(Saved entries)
(* ===== verification/RestoreSafety.v ===== *)
(** What a restore of the panel guarantees: as long as the journal is on the
    disk, every entry can be brought back to what it was before, from every
    state that any sequence of failed calls can leave.

    The invariant of an entry is [recoverable]; the rollback and the
    installation keep it under every schedule of faults, and a rollback that
    reports no error, in particular one without faults, ends in [restored]. *)

From stdpp Require Import gmap strings sorting options.
From S2P Require Import Prelude GoStrings GoText GoCrypto GoTime GoPath Store GoFiles Credential BackupCrypt PanelBackup.
From S2P Require Import PanelRestore.
#[local] Open Scope Z_scope.

(** ** One entry *)

(** The candidate and the previous content are beside the target. *)
Definition placed (e : restoreEntry) : Prop :=
  exists dir t p, parts (E_Target e) = dir ++ [t] /\ parts (E_Previous e) = dir ++ [p] /\ t <> p /\
    (E_Candidate e = "" \/ exists c, parts (E_Candidate e) = dir ++ [c] /\ c <> t /\ c <> p).

Definition entry_paths (e : restoreEntry) : list string :=
  E_Target e :: E_Previous e :: (if String.eqb (E_Candidate e) "" then [] else [E_Candidate e]).
(* ===== verification/RestoreRun.v ===== *)
(** The whole of [RestoreOffline], [Commit] and the recovery at the next start:
    from the disk before a restore, through every failure, back to it.

    The targets are fixed by the configuration. While the entries are prepared
    no target and no path for the previous content changes; from the journal on
    the invariant of [RestoreSafety] carries every target. *)

From stdpp Require Import gmap strings sorting options.
From S2P Require Import Prelude GoStrings GoText GoCrypto GoTime GoPath Store GoFiles Credential BackupCrypt PanelBackup.
From S2P Require Import PanelRestore RestoreSafety Lines.
#[local] Open Scope Z_scope.

(** ** A target and what a restore puts beside it *)

Definition clean_target (target : string) : bool :=
  IsAbs target && String.eqb (Clean target) target && negb (String.eqb target "/").

Lemma valid_id_free op : valid_id op = true -> free_of slash op.
Proof.
  unfold valid_id, free_of. intros [_ H]%andb_true_iff. eapply sforall_impl; [|exact H]. intros c Hc. cbv beta in Hc.
  destruct (Ascii.eqb_spec c slash) as [->|]; [by vm_compute in Hc|done].
Qed.

Lemma valid_id_hex l : Forall is_byte l -> List.length l = 16%nat -> valid_id (hex_encode l) = true.
Proof.
  intros Hb Hl. unfold valid_id. rewrite hex_encode_digits by done. rewrite andb_true_r. apply Z.eqb_eq. unfold len.
  rewrite length_hex_encode, Hl. done.
Qed.

Section beside.
Variable target op : string.
Hypothesis Hclean : clean_target target = true.
Hypothesis Hop : valid_id op = true.

Lemma target_abs : IsAbs target = true /\ Clean target = target /\ parts target <> [].
Proof using Hclean.
  unfold clean_target in Hclean. rewrite !andb_true_iff in Hclean. destruct Hclean as [[Ha Hc%String.eqb_eq] Hr%negb_true_iff].
  split; [done|]. split; [done|]. intros Hp. apply String.eqb_neq in Hr. apply Hr.
  rewrite <- Hc, Clean_abs, Hp by done. done.
Qed.
Definition Validate (now : time) (id : string) (userID securityVersion : Z)
    : M SessionTables UserSession :=
  if String.eqb id "" || (userID <=? 0) then fail (Sentinel ErrSessionNotFound)
  else
    let* found := attempt (first (List.find (fun r =>
      scoped r && String.eqb (ID r) id && (UserID r =? userID)))) in
    match found with
    | Fail err => if is_not_found err then fail (Sentinel ErrSessionNotFound) else fail err
    | Ok record =>
        if negb (is_none (RevokedAt record)) then fail (Sentinel ErrSessionRevoked)
        else if negb (After (ExpiresAt record) now) then fail (Sentinel ErrSessionExpired)
        else if negb (SecurityVersion record =? effective_version securityVersion) then
          fail (Sentinel ErrSessionVersion)
        else if Before (LastSeenAt record) (now - 5 * Minute) then
          let* _ := attempt (exec (update_where (fun r =>
            scoped r && String.eqb (ID r) (ID record) && is_none (RevokedAt r))
            (with_last_seen now))) in
          ret (with_last_seen now record)
        else ret record
    end.

Definition last_seen_first (a b : UserSession) : Prop := LastSeenAt b <= LastSeenAt a.
#[global] Instance last_seen_first_dec : RelDecision last_seen_first.
Proof. intros a b. unfold last_seen_first. apply _. Defined.
(** Enrolment. Set-up returns a fresh secret; confirming it with the
    password and a code of that secret enables it and returns ten recovery
    codes; from then on a one-time code opens a session exactly when its
    time step is after the last accepted one, and each of the ten recovery
    codes opens one. Confirming records no step, so the code that confirmed
    the enrolment still opens a session. *)
Theorem enrolment t userID username password user bytes nonce nonce' draws now code counter
  (Hkey : key = Some k) (Hlength : List.length k = 32%nat)
  (Hnonce : good_nonce nonce) (Hnonce' : good_nonce nonce')
  (Hbytes : bytes <> []) (Hdraws : Forall good_draw draws)
  (Hten : List.length draws = recoveryCodeCount)
  (Hunique : unique_rows t) (Huser : user_of userID t = Some user)
  (Hpassword : CheckPasswordHash password (User_Password user) = true)
  (Hnew : forall r, mfa_of userID t = Some r -> Enabled r = false)
  (Hcode : matchingTOTPCounter (base32_encode bytes) code now = Some counter) :
  let secret := base32_encode bytes in
  exists uri t1 codes t2,
    setup (Ok bytes) (Ok nonce) userID username (World t []) = (Ok (secret, uri), World t1 []) /\
    confirm now draws (Ok nonce') userID password code (World t1 []) = (Ok codes, World t2 []) /\
    Status userID (World t2 []) =
      (Ok (mkSecurityStatus true false 10 (User_MustChangePassword user)), World t2 []) /\
    (forall now' code' counter', matchingTOTPCounter secret code' now' = Some counter' ->
       is_ok (login now' userID code' (World t2 [])).1 = (counter_of userID t <? counter')) /\
    (List.length codes = 10%nat /\ forall code', In code' codes -> forall now',
       is_ok (login now' userID code' (World t2 [])).1 = true) /\
    is_ok (login now userID code (World t2 [])).1 = (counter_of userID t <? counter).
Proof.
  intros secret. destruct Hnonce as [Hn Hb].
  destruct (Setup_run t userID username bytes nonce) as
    (uri & t1 & r & Hsetup & Husers & Hu1 & Hr & Hen & Hcnt & Hseal); [done..|].
  assert (Hs : secret <> "").
  { unfold secret. destruct bytes as [|a [|b [|c [|d [|e bytes]]]]]; try done; cbn; discriminate. }
  destruct (Confirm_run t1 now draws nonce' userID password code secret counter user r) as
    (codes & hashes & t2 & r2 & Hconf & Hlen & Hcodes & Hu2 & Hus2 & Hr2 & Hen2 & Hp2 & Hc2 & [_ Hs2]
      & Hj & Hhl & Hin); try done.
  { unfold user_of in *. by rewrite Husers. }
  assert (Htotp : forall now' code' counter', matchingTOTPCounter secret code' now' = Some counter' ->
    is_ok (login now' userID code' (World t2 [])).1 = (counter_of userID t <? counter')).
  { intros now' code' counter' Hm. rewrite <- Hcnt, <- Hc2. by eapply login_totp_run. }
  exists uri, t1, codes, t2. split_and!; [done|done| |done|done| |by apply Htotp].
  - unfold Status. run_clean. unfold user_of in *. rewrite Hus2, Husers, Huser. run_clean.
    rewrite Hr2, Hj, decode_marshal, Hhl, Hen2, Hp2. done.
  - intros code' Hc' now'. destruct (Hin code' Hc') as (hash & Hh & Hhin).
    rewrite Forall_forall in Hcodes. apply list_elem_of_In, Hcodes in Hc'.
    by eapply login_recovery_run; [| | |exact Hs2|apply recovery_code_no_totp| | |].
Qed.
Lemma find_in_place id f other l :
  (forall t, T_ID (f t) = T_ID t) ->
  List.find (fun t => String.eqb (T_ID t) other) (in_place id f l) =
  option_map (fun q => if String.eqb (T_ID q) id then f q else q)
    (List.find (fun t => String.eqb (T_ID t) other) l).
Proof.
  intros Hf. unfold in_place in *. induction l as [|q l IH]; cbn; [done|].
  assert (T_ID (if String.eqb (T_ID q) id then f q else q) = T_ID q) as ->
    by (destruct (String.eqb _ _); by rewrite ?Hf).
  by destruct (String.eqb (T_ID q) other).
Qed.

Lemma published_evolves c id u v s s' :
  published c id u v s s' -> evolves s s'.
Proof.
  intros (t & hs & Ht & Hl & _ & ->). split_and!.
  - unfold unique_tasks. cbn. by rewrite in_place_ids.
  - intros other q Hq. unfold task_of in *. cbn [tasks]. rewrite find_in_place, Hq by done. cbn.
    eexists. split; [done|]. destruct (String.eqb_spec (T_ID q) id) as [E|]; [|done].
    apply find_some in Hq as Hq'. destruct Hq' as [_ Hq']. apply String.eqb_eq in Hq'.
    rewrite <- E, Hq', Hq in Ht. injection Ht as ->.
    split_and!; [apply updated_identity|apply updated_progress|by rewrite Hl].
  - by eexists.
Qed.

Lemma seqZ_snoc n : 0 <= n -> seqZ 1 (n + 1) = seqZ 1 n ++ [n + 1].
Proof.
  intros Hn. rewrite seqZ_app by lia. f_equal. replace (1 + n) with (n + 1) by lia. done.
Qed.

Lemma published_logged n c id u v s s' :
  published c id u v s s' -> 0 <= n -> logged (n + 1) s -> logged n s'.
Proof.
  intros (t & hs & Ht & _ & _ & ->) Hn Hlog. unfold logged, in_place in *. cbn [tasks].
  apply Forall_map_iff. eapply Forall_impl; [exact Hlog|]. cbn beta. intros q [Hq Hb].
  pose proof Ht as [Hid Hin]%task_of_id. rewrite Forall_forall in Hlog.
  destruct (Hlog t) as [Hts Htb]; [by apply list_elem_of_In|].
  unfold seqs in *. cbn [events]. rewrite List.filter_app, map_app.
  cbn [List.filter event_for E_TaskID]. change (T_ID (updated u c t)) with (T_ID t). rewrite Hid.
  destruct (String.eqb_spec (T_ID q) id) as [E|Hne].
  - change (T_ID (updated u c q)) with (T_ID q).
    change (T_EventSeq (updated u c q)) with (i64 (T_EventSeq q + 1)).
    rewrite Hq, E, String.eqb_refl. cbn [map event_for E_Seq].
    change (T_EventSeq (updated u c t)) with (i64 (T_EventSeq t + 1)).
    assert (T_EventSeq t = T_EventSeq q) as ->.
    { rewrite E in Hq. rewrite Hid in Hts. rewrite Hq in Hts.
      apply (f_equal (@List.length Z)) in Hts. rewrite !length_seqZ in Hts. lia. }
    rewrite i64_small by lia. rewrite seqZ_snoc by lia. split; [done|lia].
  - destruct (String.eqb_spec id (T_ID q)); [congruence|]. cbn [map]. rewrite app_nil_r.
    split; [done|lia].
Qed.

Lemma logged_weaken n m s : n <= m -> logged m s -> logged n s.
Proof. intros Hn H. eapply Forall_impl; [exact H|]. cbn. intros t [? ?]. split; [done|lia]. Qed.

(** ** Reports *)

(** A publication that leaves a task live, unless it finishes it. *)
Definition known_update (u : taskUpdate) : Prop :=
  u_status u = "" \/ is_active (u_status u) = true \/ IsSoftwareTaskTerminal (u_status u) = true.

Lemma setPhase_tx c id phase p message code w r w' :
  unique_tasks (tables w) -> setPhase c id phase p message code w = (r, w') ->
  tables w' = tables w \/
  exists u v, is_active (u_status u) = true /\ r = Ok tt /\ published c id u v (tables w) (tables w').
Proof.
  intros Hu. unfold setPhase. destruct (phase_spec phase) as [spec|] eqn:Es; [|intros [= _ <-]; by left].
  intros [?|[-> Hp]]%publish_tx; [by left| |done]. right. eexists _, _. split_and!; [|done|exact Hp].
  unfold phase_spec in Es. destruct (List.find _ _) as [[k x]|] eqn:Ef; [|done].
  injection Es as <-. apply find_some in Ef as [Hin _]. cbn in Hin.
  repeat (destruct Hin as [[= <- <-]|Hin]; [reflexivity|]). destruct Hin.
Qed.

Section reports.
Context `{!UnicodeCase}.

Lemma on_report_tx c id r w x w' :
  unique_tasks (tables w) -> on_report c id r w = (x, w') ->
  tables w' = tables w \/
  exists u v, known_update u /\ published c id u v (tables w) (tables w').
Proof.
  intros Hu. unfold on_report, attempt.
  assert (Hset : forall phase p m code, (let '(r0, w1) := setPhase c id phase p m code w in
    (Ok r0, w1)) = (x, w') -> tables w' = tables w \/
    exists u v, known_update u /\ published c id u v (tables w) (tables w')).
  { intros phase p m code. destruct (setPhase _ _ _ _ _ _ _) as [r0 w1] eqn:E. intros [= _ <-].
    apply setPhase_tx in E as [|(u & v & Ha & _ & Hp)]; [by left| |done]. right. exists u, v.
    split; [by right; left|done]. }
  assert (Hpub : forall u v, known_update u -> (let '(r0, w1) := publishLocked c id u v w in
    (Ok r0, w1)) = (x, w') -> tables w' = tables w \/
    exists u v, known_update u /\ published c id u v (tables w) (tables w')).
  { intros u v Hk. destruct (publishLocked _ _ _ _ _) as [r0 w1] eqn:E. intros [= _ <-].
    apply publish_tx in E as [|[_ Hp]]; [by left|right; eauto|done]. }
  destruct r as [a|v src|a p code m|a| |[e|]]; cbv zeta.
  - destruct (normalizeActionPhase a); [apply Hset|intros [= _ <-]; by left].
  - destruct (_ && _); [intros [= _ <-]; by left|apply Hpub; by left].
  - destruct (normalizeActionPhase a); [apply Hset|intros [= _ <-]; by left].
  - destruct (normalizeActionPhase a); [apply Hset|intros [= _ <-]; by left].
  - apply Hpub. right; left. reflexivity.
  - apply Hpub. by left.
  - apply Hpub. by left.
Qed.

(** Reports on any tasks, in order. *)
Definition report_all (l : list (Clock * string * report)) (w : world TaskState)
    : world TaskState :=
  fold_left (fun w '(c, id, r) => (on_report c id r w).2) l w.

Lemma on_report_keeps n c id r w :
  unique_tasks (tables w) -> 0 <= n -> logged (n + 1) (tables w) ->
  evolves (tables w) (tables (on_report c id r w).2) /\ logged n (tables (on_report c id r w).2).
Proof.
  intros Hu Hn Hl. destruct (on_report c id r w) as [x w'] eqn:E. cbn.
  apply on_report_tx in E as [->|(u & v & _ & Hp)]; [| |done].
  - split; [reflexivity|]. eapply logged_weaken; [|exact Hl]. lia.
  - split; [by eapply published_evolves|by eapply published_logged].
Qed.

(** ** Properties of reports *)

(** C39: what reporting may do to tasks. Under whatever faults, any sequence
    of reports on any tasks leaves a finished task as it was, changes neither
    the identity nor the request of a task, never moves its progress back,
    only appends to the event log, and keeps every task's events numbered
    1, 2, ... up to its event counter. *)
Theorem reports_preserve_history l w
  (Hunique : unique_tasks (tables w)) (Hlogged : logged (Z.of_nat (List.length l)) (tables w)) :
  evolves (tables w) (tables (report_all l w)) /\ logged 0 (tables (report_all l w)).
Proof.
  revert w Hunique Hlogged. induction l as [|[[c id] r] l IH]; intros w Hu Hl; cbn [report_all fold_left].
  { by split. }
  destruct (on_report_keeps (Z.of_nat (List.length l)) c id r w) as [He Hl']; [done|lia| |].
  { eapply logged_weaken; [|exact Hl]. cbn [List.length]. lia. }
  destruct (IH (on_report c id r w).2) as [He2 Hl2]; [by apply He|done|].
  split; [by transitivity (tables (on_report c id r w).2)|done].
Qed.
End reports.

Definition demo_task (id component status : string) (seq : Z) : SoftwareTask :=
  mkTask id "install" component component "1" "" "" status status None 0 "" "" "" ""
    SoftwareTaskRollbackNotRequired "" "" 7 false seq ("/log/task_" +:+ id +:+ ".log") "{}"
    None None None 0 0.
Definition demo_event (id : string) : SoftwareTaskEvent :=
  mkEvent id 1 "snapshot" "info" "queued" "queued" None 0 "task_queued" "" 0.
Definition demo_tasks : TaskState :=
  mkState [demo_task "t1" "nginx" "queued" 1; demo_task "t2" "redis" "failed" 1]
    [demo_event "t1"; demo_event "t2"] [] [] [] None [] [] [] false.
Definition demo_clock : Clock := mkClock 10 11 12.
Definition demo_reports : list (Clock * string * report) :=
  [(demo_clock, "t1", OnActionStart "install"); (demo_clock, "t2", OnActionStart "install");
   (demo_clock, "t1", OnActionProgress "install" 50 "half" "");
   (demo_clock, "t1", OnActionStart "precheck")].

Lemma demo_tasks_unique : unique_tasks demo_tasks.
Proof. repeat constructor; set_solver. Qed.

Lemma demo_tasks_logged n : n <= 100 -> logged n demo_tasks.
Proof. intros Hn. repeat constructor; cbn; try lia; vm_compute; reflexivity. Qed.

Lemma reports_preserve_history_witness :
  let w' := @report_all latin1_case demo_reports (World demo_tasks []) in
  map T_Progress (tasks (tables w')) = [42; 0] /\ map T_EventSeq (tasks (tables w')) = [4; 1] /\
  logged 0 (tables w').
Proof.
  intros w'. split; [vm_compute; reflexivity|]. split; [vm_compute; reflexivity|].
  apply (@reports_preserve_history latin1_case demo_reports (World demo_tasks []) demo_tasks_unique).
  apply demo_tasks_logged. vm_compute. discriminate.
Defined.
Definition isServiceOperation (value : string) : bool :=
  is_one_of (ToLower (TrimSpace value)) ["start"; "stop"; "restart"; "reload"].

Definition isRuntimeOperation (value : string) : bool :=
  isServiceOperation value || EqualFold (TrimSpace value) "configure".

Definition normalize_request (r : InstallRequest) : InstallRequest :=
  let operation := ToLower (TrimSpace (R_Operation r)) in
  mkRequest (if String.eqb operation "" then "install" else operation)
    (TrimSpace (R_Key r)) (TrimSpace (R_Version r)) (TrimSpace (R_Port r))
    (TrimSpace (R_Username r)) (R_Password r) (R_Parameters r) (R_Revision r)
    (R_PreviousConfiguration r) (R_Configuration r) (R_RestoreFromID r).

(** The checks that read no table. *)
Definition check_configuration (r : InstallRequest) : result unit :=
  if String.eqb (R_Operation r) "configure" then
    match validateConfigurationTaskPayload (R_Revision r) (R_Configuration r) with
    | Fail err => Fail err
    | Ok _ =>
        match validateConfigurationTaskPayload (R_Revision r) (R_PreviousConfiguration r) with
        | Fail err => Fail (Wrap "previous configuration is invalid: " err "")
        | Ok _ =>
            if negb (sameConfigurationKeys (R_PreviousConfiguration r) (R_Configuration r)) then
              Fail (ErrorString "previous and target configuration fields must match")
            else if negb (String.eqb (R_RestoreFromID r) "") && negb (is_uuid (R_RestoreFromID r))
            then Fail (ErrorString "restore source ID is invalid")
            else Ok tt
        end
    end
  else if negb (String.eqb (R_Revision r) "")
          || negb (List.length (R_PreviousConfiguration r) =? 0)%nat
          || negb (List.length (R_Configuration r) =? 0)%nat
          || negb (String.eqb (R_RestoreFromID r) "") then
    Fail (ErrorString "configuration payload is only valid for configure tasks")
  else Ok tt.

• Aim of the exercise
Find "bool" in the data above. Report each line where it appears.

• Exercise output
Definition clean_target (target : string) : bool :=
Definition isServiceOperation (value : string) : bool :=
Definition isRuntimeOperation (value : string) : bool :=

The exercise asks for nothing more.